- [Prompt]
Reproduce, from the lines below, exactly the stretch that begins at the line containing "exit / _exit *)" and ends at the line containing "c => Exit c", both included.

Top of Supplied entries

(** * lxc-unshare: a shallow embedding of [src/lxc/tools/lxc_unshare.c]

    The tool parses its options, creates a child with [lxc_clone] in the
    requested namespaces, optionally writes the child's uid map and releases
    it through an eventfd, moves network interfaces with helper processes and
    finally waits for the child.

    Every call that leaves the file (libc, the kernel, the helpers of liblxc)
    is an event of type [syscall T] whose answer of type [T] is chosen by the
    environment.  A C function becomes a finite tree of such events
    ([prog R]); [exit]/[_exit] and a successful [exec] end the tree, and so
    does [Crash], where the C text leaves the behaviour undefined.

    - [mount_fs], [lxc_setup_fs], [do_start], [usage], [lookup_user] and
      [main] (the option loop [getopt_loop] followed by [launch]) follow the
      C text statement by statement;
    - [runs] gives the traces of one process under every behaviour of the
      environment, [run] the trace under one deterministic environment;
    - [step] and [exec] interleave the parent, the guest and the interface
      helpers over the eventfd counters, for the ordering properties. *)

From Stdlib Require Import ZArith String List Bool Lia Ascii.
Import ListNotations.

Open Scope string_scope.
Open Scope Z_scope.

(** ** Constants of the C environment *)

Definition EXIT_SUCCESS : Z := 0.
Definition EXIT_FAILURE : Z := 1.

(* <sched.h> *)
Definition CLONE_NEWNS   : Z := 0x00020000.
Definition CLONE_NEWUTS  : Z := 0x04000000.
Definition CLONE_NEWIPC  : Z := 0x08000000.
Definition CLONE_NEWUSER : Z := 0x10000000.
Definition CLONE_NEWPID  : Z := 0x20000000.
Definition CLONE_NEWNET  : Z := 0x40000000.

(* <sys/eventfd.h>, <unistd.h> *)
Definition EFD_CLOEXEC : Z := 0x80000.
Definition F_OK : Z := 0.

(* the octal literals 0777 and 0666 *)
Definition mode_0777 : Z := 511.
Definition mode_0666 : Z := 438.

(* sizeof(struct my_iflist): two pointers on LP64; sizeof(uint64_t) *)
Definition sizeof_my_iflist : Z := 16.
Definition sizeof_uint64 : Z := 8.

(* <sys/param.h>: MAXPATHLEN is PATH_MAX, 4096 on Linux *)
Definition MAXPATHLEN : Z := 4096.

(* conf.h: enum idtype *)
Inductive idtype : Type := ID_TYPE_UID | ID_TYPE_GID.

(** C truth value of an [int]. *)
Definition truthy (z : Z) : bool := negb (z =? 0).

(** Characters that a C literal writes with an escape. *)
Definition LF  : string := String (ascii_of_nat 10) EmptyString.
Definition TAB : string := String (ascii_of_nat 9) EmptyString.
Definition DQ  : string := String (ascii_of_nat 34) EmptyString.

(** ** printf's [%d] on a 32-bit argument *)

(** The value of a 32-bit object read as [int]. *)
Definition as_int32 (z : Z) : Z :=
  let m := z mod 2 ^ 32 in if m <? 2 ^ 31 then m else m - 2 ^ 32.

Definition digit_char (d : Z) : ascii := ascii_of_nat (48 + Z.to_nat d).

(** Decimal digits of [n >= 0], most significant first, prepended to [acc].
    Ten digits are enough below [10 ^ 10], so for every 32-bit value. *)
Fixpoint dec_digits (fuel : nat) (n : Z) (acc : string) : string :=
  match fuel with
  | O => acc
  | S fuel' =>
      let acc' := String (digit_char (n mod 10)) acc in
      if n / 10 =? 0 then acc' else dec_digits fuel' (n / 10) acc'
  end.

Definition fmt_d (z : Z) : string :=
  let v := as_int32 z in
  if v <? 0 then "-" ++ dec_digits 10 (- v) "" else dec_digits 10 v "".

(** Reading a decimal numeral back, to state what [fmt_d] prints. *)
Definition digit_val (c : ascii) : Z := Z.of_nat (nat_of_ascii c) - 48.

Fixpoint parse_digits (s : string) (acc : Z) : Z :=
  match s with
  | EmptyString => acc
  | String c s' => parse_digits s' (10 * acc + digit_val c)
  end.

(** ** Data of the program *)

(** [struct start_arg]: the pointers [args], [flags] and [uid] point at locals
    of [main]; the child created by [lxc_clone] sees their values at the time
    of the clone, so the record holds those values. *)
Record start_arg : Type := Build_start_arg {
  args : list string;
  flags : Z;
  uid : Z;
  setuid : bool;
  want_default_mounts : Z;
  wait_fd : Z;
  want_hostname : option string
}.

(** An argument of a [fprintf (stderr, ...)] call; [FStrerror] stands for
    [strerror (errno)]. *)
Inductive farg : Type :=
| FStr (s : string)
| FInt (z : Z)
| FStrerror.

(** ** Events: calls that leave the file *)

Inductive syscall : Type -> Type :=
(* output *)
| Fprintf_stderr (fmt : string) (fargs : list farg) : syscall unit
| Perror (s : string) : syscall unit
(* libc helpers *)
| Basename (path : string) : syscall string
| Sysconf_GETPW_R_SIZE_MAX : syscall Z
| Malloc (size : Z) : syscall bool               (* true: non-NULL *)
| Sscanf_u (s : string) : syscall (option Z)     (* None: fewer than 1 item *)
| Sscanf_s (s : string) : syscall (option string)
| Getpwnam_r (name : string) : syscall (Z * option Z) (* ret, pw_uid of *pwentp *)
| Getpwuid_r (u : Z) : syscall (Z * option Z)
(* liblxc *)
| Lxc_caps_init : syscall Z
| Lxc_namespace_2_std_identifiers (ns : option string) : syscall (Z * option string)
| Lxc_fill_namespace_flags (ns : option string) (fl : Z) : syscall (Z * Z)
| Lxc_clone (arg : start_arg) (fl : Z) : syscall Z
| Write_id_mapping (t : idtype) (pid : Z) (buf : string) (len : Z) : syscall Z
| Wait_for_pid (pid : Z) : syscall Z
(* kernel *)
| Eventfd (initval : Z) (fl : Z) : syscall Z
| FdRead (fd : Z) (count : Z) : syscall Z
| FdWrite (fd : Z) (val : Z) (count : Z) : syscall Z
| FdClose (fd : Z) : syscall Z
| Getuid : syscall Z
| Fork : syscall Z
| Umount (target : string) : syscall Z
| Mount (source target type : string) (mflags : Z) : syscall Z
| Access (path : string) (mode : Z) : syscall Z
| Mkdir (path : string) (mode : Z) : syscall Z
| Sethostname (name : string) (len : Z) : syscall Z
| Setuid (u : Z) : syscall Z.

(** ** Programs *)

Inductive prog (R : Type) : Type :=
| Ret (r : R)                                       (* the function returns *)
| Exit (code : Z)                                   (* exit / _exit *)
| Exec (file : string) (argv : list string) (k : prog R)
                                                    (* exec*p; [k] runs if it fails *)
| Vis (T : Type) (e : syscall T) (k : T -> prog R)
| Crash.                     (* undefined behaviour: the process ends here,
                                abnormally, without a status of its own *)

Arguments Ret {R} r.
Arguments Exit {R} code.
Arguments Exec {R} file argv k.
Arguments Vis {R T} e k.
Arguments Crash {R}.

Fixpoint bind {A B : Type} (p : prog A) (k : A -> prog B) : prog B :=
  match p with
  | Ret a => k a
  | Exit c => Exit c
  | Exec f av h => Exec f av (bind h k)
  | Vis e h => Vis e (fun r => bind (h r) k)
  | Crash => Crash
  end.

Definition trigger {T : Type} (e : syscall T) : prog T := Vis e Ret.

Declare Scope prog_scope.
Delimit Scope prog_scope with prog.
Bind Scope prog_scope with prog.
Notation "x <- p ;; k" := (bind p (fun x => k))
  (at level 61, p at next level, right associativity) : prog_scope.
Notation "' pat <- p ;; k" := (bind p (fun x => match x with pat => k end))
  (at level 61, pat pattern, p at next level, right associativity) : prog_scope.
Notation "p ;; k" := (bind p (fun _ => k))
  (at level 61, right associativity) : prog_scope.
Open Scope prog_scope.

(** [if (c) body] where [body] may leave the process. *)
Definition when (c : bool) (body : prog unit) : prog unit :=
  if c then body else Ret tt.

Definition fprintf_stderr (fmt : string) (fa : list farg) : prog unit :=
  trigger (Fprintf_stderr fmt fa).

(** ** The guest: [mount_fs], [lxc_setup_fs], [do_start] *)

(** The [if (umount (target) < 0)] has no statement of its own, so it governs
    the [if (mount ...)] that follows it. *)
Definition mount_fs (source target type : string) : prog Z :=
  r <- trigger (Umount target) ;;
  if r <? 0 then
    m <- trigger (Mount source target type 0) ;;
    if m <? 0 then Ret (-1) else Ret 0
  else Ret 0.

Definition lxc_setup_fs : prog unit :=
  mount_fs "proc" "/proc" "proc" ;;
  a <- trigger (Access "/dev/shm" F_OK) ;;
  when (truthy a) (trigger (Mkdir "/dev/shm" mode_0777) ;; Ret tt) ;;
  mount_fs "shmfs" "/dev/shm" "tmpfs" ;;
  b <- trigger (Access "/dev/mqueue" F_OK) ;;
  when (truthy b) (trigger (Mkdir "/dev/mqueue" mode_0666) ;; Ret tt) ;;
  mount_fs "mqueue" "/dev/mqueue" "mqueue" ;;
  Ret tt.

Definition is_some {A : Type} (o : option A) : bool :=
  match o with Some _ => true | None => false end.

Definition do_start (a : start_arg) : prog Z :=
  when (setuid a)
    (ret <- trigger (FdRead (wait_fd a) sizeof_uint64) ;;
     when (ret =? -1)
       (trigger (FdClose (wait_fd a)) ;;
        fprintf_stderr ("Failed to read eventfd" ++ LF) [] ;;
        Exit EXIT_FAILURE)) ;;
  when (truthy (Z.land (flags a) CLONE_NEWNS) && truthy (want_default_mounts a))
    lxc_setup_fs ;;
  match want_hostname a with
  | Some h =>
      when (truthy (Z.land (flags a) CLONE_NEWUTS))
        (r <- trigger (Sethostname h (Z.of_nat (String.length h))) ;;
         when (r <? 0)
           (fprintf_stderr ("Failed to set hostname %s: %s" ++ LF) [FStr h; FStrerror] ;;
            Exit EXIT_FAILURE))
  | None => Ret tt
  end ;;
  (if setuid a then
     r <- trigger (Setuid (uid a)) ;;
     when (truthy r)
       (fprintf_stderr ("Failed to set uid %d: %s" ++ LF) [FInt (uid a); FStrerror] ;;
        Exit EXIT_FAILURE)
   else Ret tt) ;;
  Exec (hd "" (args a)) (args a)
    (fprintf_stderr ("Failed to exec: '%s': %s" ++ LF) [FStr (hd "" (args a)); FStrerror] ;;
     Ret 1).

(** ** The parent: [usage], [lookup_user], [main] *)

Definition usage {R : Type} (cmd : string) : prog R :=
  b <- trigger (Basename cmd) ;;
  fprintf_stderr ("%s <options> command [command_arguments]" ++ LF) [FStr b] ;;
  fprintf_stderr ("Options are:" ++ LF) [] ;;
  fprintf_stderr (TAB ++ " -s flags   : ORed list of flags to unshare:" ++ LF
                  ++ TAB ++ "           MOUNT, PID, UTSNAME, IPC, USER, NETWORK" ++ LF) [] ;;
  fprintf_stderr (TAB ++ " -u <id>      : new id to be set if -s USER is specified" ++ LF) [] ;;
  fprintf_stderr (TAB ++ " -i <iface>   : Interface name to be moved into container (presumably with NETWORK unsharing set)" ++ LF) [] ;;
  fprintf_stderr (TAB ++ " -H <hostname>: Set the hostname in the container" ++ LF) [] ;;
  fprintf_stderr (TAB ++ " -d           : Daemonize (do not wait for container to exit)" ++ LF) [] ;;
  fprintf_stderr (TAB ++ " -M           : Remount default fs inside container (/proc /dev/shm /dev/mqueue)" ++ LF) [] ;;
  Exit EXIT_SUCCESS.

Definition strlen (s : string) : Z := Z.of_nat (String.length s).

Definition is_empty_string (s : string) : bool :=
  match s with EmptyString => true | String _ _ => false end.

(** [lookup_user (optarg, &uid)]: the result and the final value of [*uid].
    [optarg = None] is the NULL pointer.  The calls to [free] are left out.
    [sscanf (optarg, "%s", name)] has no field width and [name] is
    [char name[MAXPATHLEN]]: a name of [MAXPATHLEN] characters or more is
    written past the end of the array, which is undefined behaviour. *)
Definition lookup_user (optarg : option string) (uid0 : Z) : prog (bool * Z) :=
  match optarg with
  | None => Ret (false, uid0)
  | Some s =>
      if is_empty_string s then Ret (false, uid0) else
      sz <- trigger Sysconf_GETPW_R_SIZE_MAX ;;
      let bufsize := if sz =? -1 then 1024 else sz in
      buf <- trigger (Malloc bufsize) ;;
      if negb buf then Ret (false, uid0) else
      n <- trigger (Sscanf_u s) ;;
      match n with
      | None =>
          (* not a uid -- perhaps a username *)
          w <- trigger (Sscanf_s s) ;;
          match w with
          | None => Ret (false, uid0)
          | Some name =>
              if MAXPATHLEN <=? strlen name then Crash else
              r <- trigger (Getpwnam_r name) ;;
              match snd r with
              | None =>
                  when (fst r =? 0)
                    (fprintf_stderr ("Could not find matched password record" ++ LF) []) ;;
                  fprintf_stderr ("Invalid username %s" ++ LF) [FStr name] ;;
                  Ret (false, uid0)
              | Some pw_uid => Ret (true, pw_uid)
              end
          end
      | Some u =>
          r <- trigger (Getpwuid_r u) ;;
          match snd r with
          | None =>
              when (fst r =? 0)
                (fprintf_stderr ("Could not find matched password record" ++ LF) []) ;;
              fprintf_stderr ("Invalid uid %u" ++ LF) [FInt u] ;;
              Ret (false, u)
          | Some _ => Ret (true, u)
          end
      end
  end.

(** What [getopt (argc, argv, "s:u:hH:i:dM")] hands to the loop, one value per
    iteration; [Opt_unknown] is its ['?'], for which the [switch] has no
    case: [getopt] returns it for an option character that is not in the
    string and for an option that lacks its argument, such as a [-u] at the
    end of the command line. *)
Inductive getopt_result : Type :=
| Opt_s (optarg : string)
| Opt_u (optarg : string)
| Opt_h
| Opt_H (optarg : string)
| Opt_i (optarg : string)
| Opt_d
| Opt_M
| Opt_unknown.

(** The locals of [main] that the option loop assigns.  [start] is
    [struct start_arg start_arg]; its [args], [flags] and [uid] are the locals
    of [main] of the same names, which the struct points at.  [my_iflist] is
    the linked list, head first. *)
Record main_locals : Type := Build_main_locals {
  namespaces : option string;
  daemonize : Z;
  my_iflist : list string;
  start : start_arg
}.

Bottom of Supplied entries

- [Output for this task]
| Exit (code : Z)                                   (* exit / _exit *)
| Exec (file : string) (argv : list string) (k : prog R)
                                                    (* exec*p; [k] runs if it fails *)
| Vis (T : Type) (e : syscall T) (k : T -> prog R)
| Crash.                     (* undefined behaviour: the process ends here,
                                abnormally, without a status of its own *)

Arguments Ret {R} r.
Arguments Exit {R} code.
Arguments Exec {R} file argv k.
Arguments Vis {R T} e k.
Arguments Crash {R}.

Fixpoint bind {A B : Type} (p : prog A) (k : A -> prog B) : prog B :=
  match p with
  | Ret a => k a
  | Exit c => Exit c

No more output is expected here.